DIRECTIONS FOR THIS TASK: With the material below, print exactly the lines between the line holding "(** ** The frequency response *)" and the line holding "replace 1e-12 with", inclusive. Add nothing else.

DATA EXTRACTS:

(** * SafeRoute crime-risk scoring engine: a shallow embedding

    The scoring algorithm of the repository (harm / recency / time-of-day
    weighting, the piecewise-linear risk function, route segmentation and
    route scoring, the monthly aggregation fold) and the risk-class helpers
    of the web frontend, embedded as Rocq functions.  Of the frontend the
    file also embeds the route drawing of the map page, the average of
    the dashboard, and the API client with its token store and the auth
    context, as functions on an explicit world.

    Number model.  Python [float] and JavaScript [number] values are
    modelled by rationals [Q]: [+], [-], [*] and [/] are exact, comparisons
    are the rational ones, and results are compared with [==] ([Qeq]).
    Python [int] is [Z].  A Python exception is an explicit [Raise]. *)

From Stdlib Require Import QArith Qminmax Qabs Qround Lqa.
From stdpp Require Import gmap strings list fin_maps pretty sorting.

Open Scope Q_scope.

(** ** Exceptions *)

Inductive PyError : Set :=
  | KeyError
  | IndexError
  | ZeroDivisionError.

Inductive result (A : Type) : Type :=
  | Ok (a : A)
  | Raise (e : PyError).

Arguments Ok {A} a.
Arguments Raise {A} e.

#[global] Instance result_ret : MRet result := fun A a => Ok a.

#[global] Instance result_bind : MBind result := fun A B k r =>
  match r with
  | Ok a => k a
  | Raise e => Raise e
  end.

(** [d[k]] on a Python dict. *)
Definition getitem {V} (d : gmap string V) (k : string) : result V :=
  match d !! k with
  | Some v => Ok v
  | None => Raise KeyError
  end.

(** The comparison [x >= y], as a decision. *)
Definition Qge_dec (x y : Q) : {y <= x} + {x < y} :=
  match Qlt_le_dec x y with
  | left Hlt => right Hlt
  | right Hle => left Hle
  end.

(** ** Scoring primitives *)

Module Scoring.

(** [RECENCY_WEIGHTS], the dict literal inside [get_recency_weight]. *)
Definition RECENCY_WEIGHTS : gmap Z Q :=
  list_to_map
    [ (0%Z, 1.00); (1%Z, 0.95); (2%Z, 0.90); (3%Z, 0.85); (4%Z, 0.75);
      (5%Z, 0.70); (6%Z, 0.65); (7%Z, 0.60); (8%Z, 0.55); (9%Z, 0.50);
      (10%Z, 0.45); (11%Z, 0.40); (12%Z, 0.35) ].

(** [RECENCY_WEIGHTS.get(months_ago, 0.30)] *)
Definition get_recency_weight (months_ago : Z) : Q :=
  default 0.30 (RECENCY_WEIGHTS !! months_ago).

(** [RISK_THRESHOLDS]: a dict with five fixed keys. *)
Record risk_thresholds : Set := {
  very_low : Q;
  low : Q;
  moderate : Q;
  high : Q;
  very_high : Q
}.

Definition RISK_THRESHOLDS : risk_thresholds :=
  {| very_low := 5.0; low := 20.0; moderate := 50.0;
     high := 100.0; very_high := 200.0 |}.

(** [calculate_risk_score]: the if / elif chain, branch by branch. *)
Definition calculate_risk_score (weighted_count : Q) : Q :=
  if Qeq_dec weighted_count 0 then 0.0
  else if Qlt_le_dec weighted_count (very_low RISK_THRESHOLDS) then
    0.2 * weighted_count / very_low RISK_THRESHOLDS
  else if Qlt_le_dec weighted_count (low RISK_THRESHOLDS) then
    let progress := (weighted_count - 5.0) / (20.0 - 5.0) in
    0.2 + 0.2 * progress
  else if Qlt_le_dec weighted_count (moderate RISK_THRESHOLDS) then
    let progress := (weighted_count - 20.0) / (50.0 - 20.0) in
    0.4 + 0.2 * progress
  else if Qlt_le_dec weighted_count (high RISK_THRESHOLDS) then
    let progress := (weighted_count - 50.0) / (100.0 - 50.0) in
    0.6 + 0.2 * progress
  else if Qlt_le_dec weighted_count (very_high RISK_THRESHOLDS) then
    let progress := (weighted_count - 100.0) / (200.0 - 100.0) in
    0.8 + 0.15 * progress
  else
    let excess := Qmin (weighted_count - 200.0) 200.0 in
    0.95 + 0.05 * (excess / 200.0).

* * *

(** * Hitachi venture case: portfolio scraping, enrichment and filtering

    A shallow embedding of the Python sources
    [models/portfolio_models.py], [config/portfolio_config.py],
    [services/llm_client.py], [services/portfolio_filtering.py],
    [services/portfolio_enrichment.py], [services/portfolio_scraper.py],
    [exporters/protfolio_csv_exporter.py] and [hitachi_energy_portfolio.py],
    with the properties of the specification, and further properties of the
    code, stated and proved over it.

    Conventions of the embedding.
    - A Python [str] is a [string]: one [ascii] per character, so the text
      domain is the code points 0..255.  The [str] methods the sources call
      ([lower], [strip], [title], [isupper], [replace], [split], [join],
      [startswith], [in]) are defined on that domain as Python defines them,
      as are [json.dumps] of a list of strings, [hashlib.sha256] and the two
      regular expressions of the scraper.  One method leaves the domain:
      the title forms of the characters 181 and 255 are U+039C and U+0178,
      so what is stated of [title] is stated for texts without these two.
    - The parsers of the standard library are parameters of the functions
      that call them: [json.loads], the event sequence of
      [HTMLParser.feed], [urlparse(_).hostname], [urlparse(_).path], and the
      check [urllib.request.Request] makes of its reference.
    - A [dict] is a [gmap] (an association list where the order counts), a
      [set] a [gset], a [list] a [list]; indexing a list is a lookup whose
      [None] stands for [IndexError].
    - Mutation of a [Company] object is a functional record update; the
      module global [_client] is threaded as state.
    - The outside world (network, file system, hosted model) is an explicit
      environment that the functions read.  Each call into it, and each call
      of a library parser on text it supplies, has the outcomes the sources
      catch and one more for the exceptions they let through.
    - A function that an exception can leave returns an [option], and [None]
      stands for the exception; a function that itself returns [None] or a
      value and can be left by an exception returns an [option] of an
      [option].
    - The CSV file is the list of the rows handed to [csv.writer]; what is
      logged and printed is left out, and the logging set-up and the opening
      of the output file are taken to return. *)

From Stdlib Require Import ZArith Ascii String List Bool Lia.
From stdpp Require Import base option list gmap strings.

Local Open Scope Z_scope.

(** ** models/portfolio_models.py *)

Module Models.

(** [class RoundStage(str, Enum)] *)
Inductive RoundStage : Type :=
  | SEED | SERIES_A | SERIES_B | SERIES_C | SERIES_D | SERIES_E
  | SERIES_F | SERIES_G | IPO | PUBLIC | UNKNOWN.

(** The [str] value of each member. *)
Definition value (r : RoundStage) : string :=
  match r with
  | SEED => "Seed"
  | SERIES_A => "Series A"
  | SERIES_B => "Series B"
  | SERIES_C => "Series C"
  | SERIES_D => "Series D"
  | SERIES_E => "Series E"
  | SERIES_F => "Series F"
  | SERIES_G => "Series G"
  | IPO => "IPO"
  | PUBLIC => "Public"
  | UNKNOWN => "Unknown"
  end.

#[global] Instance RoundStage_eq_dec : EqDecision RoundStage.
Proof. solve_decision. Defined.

* * *

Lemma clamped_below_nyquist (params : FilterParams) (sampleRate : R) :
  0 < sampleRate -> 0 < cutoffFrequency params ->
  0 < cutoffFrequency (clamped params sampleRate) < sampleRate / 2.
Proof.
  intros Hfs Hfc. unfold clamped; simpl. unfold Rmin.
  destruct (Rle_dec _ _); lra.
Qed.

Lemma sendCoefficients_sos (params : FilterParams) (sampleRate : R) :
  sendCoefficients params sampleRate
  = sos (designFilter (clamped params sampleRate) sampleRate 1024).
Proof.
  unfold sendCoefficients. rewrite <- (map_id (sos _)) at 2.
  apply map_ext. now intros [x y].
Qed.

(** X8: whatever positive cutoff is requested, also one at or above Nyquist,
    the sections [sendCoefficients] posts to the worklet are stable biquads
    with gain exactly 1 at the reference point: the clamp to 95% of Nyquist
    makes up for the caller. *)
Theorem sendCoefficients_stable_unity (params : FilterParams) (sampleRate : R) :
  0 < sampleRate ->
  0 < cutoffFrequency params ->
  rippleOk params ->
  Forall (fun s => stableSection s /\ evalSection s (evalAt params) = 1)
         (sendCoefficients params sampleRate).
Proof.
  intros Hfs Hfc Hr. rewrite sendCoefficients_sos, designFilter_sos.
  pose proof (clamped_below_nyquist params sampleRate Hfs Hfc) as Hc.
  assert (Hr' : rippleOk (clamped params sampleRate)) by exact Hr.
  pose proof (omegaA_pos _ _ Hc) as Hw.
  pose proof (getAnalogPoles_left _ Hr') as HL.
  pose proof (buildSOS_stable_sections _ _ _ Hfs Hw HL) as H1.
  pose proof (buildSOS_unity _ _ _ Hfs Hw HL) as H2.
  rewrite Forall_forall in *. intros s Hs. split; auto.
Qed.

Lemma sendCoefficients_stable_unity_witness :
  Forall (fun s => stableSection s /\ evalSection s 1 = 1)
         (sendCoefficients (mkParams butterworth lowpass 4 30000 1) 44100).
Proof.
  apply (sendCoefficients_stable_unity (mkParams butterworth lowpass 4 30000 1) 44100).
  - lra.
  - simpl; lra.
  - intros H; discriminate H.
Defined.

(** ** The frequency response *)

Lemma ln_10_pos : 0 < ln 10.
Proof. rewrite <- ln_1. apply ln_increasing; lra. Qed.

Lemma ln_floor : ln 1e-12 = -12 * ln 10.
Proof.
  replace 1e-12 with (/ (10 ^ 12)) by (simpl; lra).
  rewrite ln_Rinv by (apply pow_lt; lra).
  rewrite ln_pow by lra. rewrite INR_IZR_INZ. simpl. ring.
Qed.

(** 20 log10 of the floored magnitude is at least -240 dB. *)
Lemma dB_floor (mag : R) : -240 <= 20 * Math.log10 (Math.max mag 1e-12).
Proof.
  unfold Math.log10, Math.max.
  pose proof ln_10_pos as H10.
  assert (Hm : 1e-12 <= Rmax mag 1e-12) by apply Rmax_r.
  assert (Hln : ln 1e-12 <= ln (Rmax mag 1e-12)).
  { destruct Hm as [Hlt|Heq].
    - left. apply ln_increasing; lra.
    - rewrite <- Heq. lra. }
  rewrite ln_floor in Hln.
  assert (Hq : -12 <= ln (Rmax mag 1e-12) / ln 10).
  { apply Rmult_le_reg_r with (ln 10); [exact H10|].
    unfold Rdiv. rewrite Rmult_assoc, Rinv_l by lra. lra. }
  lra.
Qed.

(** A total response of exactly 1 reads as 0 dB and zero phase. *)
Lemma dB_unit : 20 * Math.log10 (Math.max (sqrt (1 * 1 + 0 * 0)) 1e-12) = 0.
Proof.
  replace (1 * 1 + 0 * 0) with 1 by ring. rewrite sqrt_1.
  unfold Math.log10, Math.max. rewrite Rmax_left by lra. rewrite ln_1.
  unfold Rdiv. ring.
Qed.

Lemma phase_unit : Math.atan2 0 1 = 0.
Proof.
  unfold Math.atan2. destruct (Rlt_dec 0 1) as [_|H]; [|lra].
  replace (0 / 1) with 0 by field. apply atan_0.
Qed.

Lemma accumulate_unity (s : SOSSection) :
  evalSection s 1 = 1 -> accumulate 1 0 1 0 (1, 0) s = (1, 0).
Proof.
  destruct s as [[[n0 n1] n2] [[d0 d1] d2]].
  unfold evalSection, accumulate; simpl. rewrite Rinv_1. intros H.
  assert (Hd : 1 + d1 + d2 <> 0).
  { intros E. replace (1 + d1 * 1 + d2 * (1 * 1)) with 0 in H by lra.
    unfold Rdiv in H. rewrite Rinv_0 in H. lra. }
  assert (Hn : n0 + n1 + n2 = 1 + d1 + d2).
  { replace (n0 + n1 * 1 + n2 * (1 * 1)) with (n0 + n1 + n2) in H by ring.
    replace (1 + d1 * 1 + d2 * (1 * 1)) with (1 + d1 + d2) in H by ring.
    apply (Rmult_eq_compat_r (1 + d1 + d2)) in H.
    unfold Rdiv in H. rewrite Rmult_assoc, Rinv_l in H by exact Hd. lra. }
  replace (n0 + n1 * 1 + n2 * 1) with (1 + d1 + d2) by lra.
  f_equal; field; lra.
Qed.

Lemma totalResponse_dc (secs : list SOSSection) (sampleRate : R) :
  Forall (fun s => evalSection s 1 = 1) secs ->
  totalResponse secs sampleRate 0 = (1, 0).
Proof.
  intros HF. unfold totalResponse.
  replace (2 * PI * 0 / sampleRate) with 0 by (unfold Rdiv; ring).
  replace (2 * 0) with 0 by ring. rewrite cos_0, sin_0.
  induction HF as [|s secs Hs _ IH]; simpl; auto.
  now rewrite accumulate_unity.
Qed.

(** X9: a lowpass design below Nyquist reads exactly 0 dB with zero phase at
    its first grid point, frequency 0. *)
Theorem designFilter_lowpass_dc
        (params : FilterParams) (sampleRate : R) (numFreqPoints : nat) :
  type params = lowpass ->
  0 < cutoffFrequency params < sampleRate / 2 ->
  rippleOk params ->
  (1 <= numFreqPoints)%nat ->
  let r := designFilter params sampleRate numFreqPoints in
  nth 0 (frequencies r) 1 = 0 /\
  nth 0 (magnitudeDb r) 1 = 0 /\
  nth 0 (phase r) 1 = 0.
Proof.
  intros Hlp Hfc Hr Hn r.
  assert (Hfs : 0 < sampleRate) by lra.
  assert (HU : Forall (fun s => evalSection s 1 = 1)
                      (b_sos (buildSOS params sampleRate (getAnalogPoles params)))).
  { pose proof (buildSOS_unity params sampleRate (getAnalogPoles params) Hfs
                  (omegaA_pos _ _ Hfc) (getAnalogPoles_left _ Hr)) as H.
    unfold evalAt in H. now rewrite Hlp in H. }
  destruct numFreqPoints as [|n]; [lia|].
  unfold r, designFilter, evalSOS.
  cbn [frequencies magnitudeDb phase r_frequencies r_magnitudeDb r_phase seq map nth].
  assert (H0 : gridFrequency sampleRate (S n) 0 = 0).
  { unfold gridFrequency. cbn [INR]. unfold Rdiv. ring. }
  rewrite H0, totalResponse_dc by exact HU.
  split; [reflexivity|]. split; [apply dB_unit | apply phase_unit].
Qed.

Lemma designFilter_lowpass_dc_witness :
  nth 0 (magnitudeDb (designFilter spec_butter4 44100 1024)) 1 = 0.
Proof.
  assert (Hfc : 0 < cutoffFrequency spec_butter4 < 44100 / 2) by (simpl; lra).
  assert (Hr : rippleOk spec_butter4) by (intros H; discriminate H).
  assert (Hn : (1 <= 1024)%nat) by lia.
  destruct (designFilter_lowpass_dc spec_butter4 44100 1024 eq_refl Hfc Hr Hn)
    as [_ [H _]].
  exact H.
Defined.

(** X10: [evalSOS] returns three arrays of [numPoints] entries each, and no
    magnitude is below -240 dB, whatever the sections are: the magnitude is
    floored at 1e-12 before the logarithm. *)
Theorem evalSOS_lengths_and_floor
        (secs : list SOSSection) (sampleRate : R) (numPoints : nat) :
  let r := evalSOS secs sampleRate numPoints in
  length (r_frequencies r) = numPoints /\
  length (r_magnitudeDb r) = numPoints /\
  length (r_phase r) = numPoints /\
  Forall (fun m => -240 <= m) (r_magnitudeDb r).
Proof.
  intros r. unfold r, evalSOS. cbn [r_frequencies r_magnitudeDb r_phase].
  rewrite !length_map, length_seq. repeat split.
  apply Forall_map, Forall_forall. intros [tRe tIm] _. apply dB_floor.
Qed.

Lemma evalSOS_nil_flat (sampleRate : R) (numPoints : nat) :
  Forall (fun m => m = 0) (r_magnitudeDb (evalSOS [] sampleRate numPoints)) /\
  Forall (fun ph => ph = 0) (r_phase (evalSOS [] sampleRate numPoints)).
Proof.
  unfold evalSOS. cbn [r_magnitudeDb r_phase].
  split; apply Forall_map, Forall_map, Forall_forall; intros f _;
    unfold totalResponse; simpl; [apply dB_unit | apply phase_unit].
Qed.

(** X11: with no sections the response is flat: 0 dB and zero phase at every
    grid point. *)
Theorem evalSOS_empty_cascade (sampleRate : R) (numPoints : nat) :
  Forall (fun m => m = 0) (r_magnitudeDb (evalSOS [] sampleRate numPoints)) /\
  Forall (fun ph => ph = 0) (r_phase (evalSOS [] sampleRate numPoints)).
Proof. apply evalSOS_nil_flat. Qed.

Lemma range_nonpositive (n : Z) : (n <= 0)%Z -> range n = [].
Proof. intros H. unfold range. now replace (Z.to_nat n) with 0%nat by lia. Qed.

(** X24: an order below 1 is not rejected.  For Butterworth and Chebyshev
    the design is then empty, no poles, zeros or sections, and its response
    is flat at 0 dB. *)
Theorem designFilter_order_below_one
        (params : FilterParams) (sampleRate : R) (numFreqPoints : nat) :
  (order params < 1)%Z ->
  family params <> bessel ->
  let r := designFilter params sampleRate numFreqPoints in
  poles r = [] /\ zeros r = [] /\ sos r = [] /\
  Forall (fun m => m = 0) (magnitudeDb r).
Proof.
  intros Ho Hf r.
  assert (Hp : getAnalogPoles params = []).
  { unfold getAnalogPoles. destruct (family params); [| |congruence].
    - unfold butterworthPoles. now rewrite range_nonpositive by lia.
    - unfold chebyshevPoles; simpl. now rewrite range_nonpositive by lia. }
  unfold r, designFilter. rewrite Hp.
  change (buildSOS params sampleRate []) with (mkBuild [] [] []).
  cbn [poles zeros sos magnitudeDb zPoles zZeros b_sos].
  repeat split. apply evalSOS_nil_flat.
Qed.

EXERCISE RESPONSE:
(** ** The frequency response *)

Lemma ln_10_pos : 0 < ln 10.
Proof. rewrite <- ln_1. apply ln_increasing; lra. Qed.

Lemma ln_floor : ln 1e-12 = -12 * ln 10.
Proof.
  replace 1e-12 with (/ (10 ^ 12)) by (simpl; lra).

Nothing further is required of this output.